N commonly used, the two lactan of N '-aromatic series diacyl comprise: N, the two pyrrolidone of N '-phthalyl, N, the two hexanolactams of N '-phthalyl, N, the two laurolactams of N '-phthalyl, N, the two pyrrolidone of N '-isophthaloyl, N, the two hexanolactams of N '-isophthaloyl, N, the two laurolactams of N '-isophthaloyl, N, the two pyrrolidone of N '-paraphenylene terephthalamide, N, two hexanolactams of N '-paraphenylene terephthalamide or N, the two laurolactams of N '-paraphenylene terephthalamide; Preferred N, two hexanolactams of N '-isophthaloyl and N, the two hexanolactams of N '-paraphenylene terephthalamide.
Step 2) consumption of chainextender bisoxazoline is 0.9~10.8% of a polyesteramide prepolymer weight in, and the consumption of the two lactan of chainextender diacyl is 0~7.5% of a polyesteramide prepolymer weight.The consumption of chainextender is crossed when hanging down, and chain extending reaction is incomplete, the chain extension weak effect; When too high, cost is too high, and the chain extension effect is variation on the contrary.
Step 2) chain extending reaction carries out between 180~220 ℃ in, and the chain extending reaction temperature is low, and the activity of chainextender is lower, and chain extending reaction is slow, weak effect; Temperature is too high, and thermolysis, thermooxidizing etc. take place polymkeric substance easily, and the chain extension effect is relatively poor, and the product color is darker.Suitable chain extension temperature is between 180~220 ℃.
Effect of the present invention:
The present invention is by dibasic alcohol, diprotic acid and two acid diamine salt or the synthetic polyesteramide prepolymer that has end carboxyl and terminal hydroxy group structure simultaneously of nylon performed polymer polycondensation; utilize the two lactan reactions of its terminal hydroxy group and diacyl afterwards, utilize end carboxyl and the reaction of Er Yuan oxazoline; realize the chain extension of prepolymer, obtain high-molecular weight Biodegradable polyester acid amides.The reaction of the two lactan of the terminal hydroxy group of prepolymer and diacyl is expressed as follows:
The hexanolactam that forms distils in vacuum system and removes.

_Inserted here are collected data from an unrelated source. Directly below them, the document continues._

Definition loop_pc_rel held (w : nat) (pc : loop_pc Mat) (lpc : loop_lpc)
    : Prop :=
  match pc, lpc with
  | LoopHead, LLoopHead => True
  | LoopSingle, LLoopSingle => True
  | LoopEmit, LLoopEmit => True
  | LoopTake a, LLoopTake x => held !! a = Some (Worker w, x)
  | LoopNext, LLoopNext => True
  | LoopWork, LLoopWork => True
  | LoopCapture, LLoopCapture => True
  | LoopFrame id image, LLoopFrame id' image' => id = id' ∧ image = image'
  | LoopSend a, LLoopSend x => held !! a = Some (Worker w, x)
  | LoopLast id, LLoopLast id' => id = id'
  | LoopFlag, LLoopFlag => True
  | LoopExit, LLoopExit => True
  | _, _ => False
  end.

Definition loop_thread_rel held (w : nat) (th : loop_thread Mat)
    (lth : loop_lthread) : Prop :=
  lt_single_count th = ll_single_count lth ∧
  loop_pc_rel held w (lt_pc th) (ll_pc lth).

Definition loop_team_rel held (ths : list (loop_thread Mat))
    (lths : list loop_lthread) : Prop :=
  length ths = length lths ∧
  ∀ w th lth, ths !! w = Some th → lths !! w = Some lth →
              loop_thread_rel held w th lth.

Record loop_rel_with held (lo : list addr)
    (s : loop_state Mat) (k : list_loop) : Prop := LoopRel {
  lr_view : mem_view (lo_mem s) [] lo [] (lp_out k) held;
  lr_team : loop_team_rel held (lo_team s) (lp_team k);
  lr_capture : lo_capture s = lp_capture k;
  lr_writer : lo_writer s = lp_writer k;
  lr_nframes : lo_nframes s = lp_nframes k;
  lr_current : lo_current_frame s = lp_current_frame k;
  lr_threads : lo_threads_number s = lp_threads_number k;
  lr_any_work : lo_is_there_any_work s = lp_any_work k;
  lr_finished : lo_finished s = lp_finished k;
  lr_single : lo_single_count s = lp_single_count k;
  lr_main : lo_main s = lp_main k;
  lr_log : lo_log s = lp_log k
}.

Definition loop_rel (s : loop_state Mat) (k : list_loop) : Prop :=
  ∃ held lo, loop_rel_with held lo s k.

Lemma loop_rel_init threads_number video :
  loop_rel (loop_init threads_number video)
           (list_loop_init threads_number video).
Proof.
  exists ∅, []. split; try done.
  - apply mem_view_init.
  - split; simpl; [by rewrite !length_replicate|].
    intros w pc lpc [-> _]%lookup_replicate [-> _]%lookup_replicate. done.
Qed.

Lemma loop_pc_rel_change held held' w pc lpc :
  loop_pc_rel held w pc lpc →
  (∀ a x, held !! a = Some (Worker w, x) → held' !! a = Some (Worker w, x)) →
  loop_pc_rel held' w pc lpc.
Proof. destruct pc, lpc; simpl; auto. Qed.

Lemma loop_team_rel_keep held held' ths lths :
  loop_team_rel held ths lths →
  (∀ w a x, held !! a = Some (Worker w, x) → held' !! a = Some (Worker w, x)) →
  loop_team_rel held' ths lths.
Proof.
  intros [Hl H] Hk. split; [done|]. intros w th lth Hth Hlth.
  destruct (H _ _ _ Hth Hlth) as [Hc Hpc]. split; [done|].
  eapply loop_pc_rel_change; [done|]. apply Hk.
Qed.

Lemma loop_team_rel_set held held' ths lths w c pc' lpc' :
  loop_team_rel held ths lths →
  (∀ w' a x, w' ≠ w → held !! a = Some (Worker w', x) →
             held' !! a = Some (Worker w', x)) →
  loop_pc_rel held' w pc' lpc' →
  loop_team_rel held' (<[w := LoopThread c pc']> ths)
                      (<[w := LoopLThread c lpc']> lths).
Proof.
  intros [Hl H] Hk Hw. split; [by rewrite !length_insert|].
  intros w' th lth Hth Hlth. destruct (decide (w = w')) as [<-|Hne].
  - apply list_lookup_insert_Some in Hth as [(_ & <- & _)|[? _]]; [|done].
    apply list_lookup_insert_Some in Hlth as [(_ & <- & _)|[? _]]; [|done].
    done.
  - rewrite list_lookup_insert_ne in Hth by done.
    rewrite list_lookup_insert_ne in Hlth by done.
    destruct (H _ _ _ Hth Hlth) as [Hc Hpc]. split; [done|].
    eapply loop_pc_rel_change; [done|]. intros a x. by apply Hk.
Qed.

Lemma loop_team_rel_lookup held ths lths w :
  loop_team_rel held ths lths →
  match ths !! w, lths !! w with
  | Some th, Some lth => loop_thread_rel held w th lth
  | None, None => True
  | _, _ => False
  end.
Proof.
  intros [Hl H]. destruct (ths !! w) as [th|] eqn:E1, (lths !! w) as [lth|] eqn:E2.
  - by eapply H.
  - apply lookup_lt_Some in E1. apply lookup_ge_None in E2. lia.
  - apply lookup_lt_Some in E2. apply lookup_ge_None in E1. lia.
  - done.
Qed.

Lemma loop_team_rel_ended held ths lths :
  loop_team_rel held ths lths →
  forallb (@loop_exited Mat) ths = forallb loop_lexited lths.
Proof.
  intros Hr. apply eq_bool_prop_intro. rewrite !forallb_True, !Forall_lookup.
  split; intros H w x Hx; pose proof (loop_team_rel_lookup _ _ _ w Hr) as Hw;
    rewrite Hx in Hw.
  - destruct (ths !! w) as [th|] eqn:E; [|done]. specialize (H w th E).
    destruct Hw as [_ Hw]. unfold loop_exited, loop_lexited in *.
    by destruct (lt_pc th), (ll_pc x).
  - destruct (lths !! w) as [lth|] eqn:E; [|done]. specialize (H w lth E).
    destruct Hw as [_ Hw]. unfold loop_exited, loop_lexited in *.
    by destruct (lt_pc x), (ll_pc lth).
Qed.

Hold carboxyl Yu the reaction of bisoxazoline can be expressed as follows:
The final polyester amide structure that forms is as follows:
n=0-12;m=2-12;x=35~95mol%;y=5~65mol%。R
1, R
2For-(CH
2)
n-, n=2-12 wherein, chainextender shared ratio in structure is very low, can not consider its influence.
Amide content (molar fraction) surpasses 65%, and the biological degradability of polymkeric substance descends; Be lower than 5%, the character of polymkeric substance is near aliphatic polyester, and its improved performance is not obvious.
1) the prepared prepolymer of the present invention, the preparation of prepolymer that is entirely terminal hydroxy group or end carboxyl with two ends is compared, and react easy, easy to control, efficiently, save time.
2) amount ranges of diprotic acid, dibasic alcohol changes the amount ratio of the two than broad in the reaction of preparation prepolymer, can obtain to have the prepolymer of different terminal hydroxy group and content of carboxyl end group; Regulate the amount ratio of raw material, can make the polyesteramide of different amido linkages and ester bond content.
3) chain extending reaction mild condition of the present invention, temperature low (being less than or equal to 220 ℃), side reaction are few; speed of response is fast, efficient; by bisoxazoline and the two lactan chainextender couplings of diacyl; the end carboxyl and the terminal hydroxy group of polyesteramide prepolymer are fully reacted; chain extension is effective, and the polyesteramide limiting viscosity of preparation can reach 0.85dL/g.
The invention will be further described below in conjunction with embodiment.
Embodiment
When embodiment 1~10 measured polymer property viscosity, solvent was a dimethyl sulfoxide (DMSO); When embodiment 11~13 measures the polymer property viscosity, solvent be between-cresols.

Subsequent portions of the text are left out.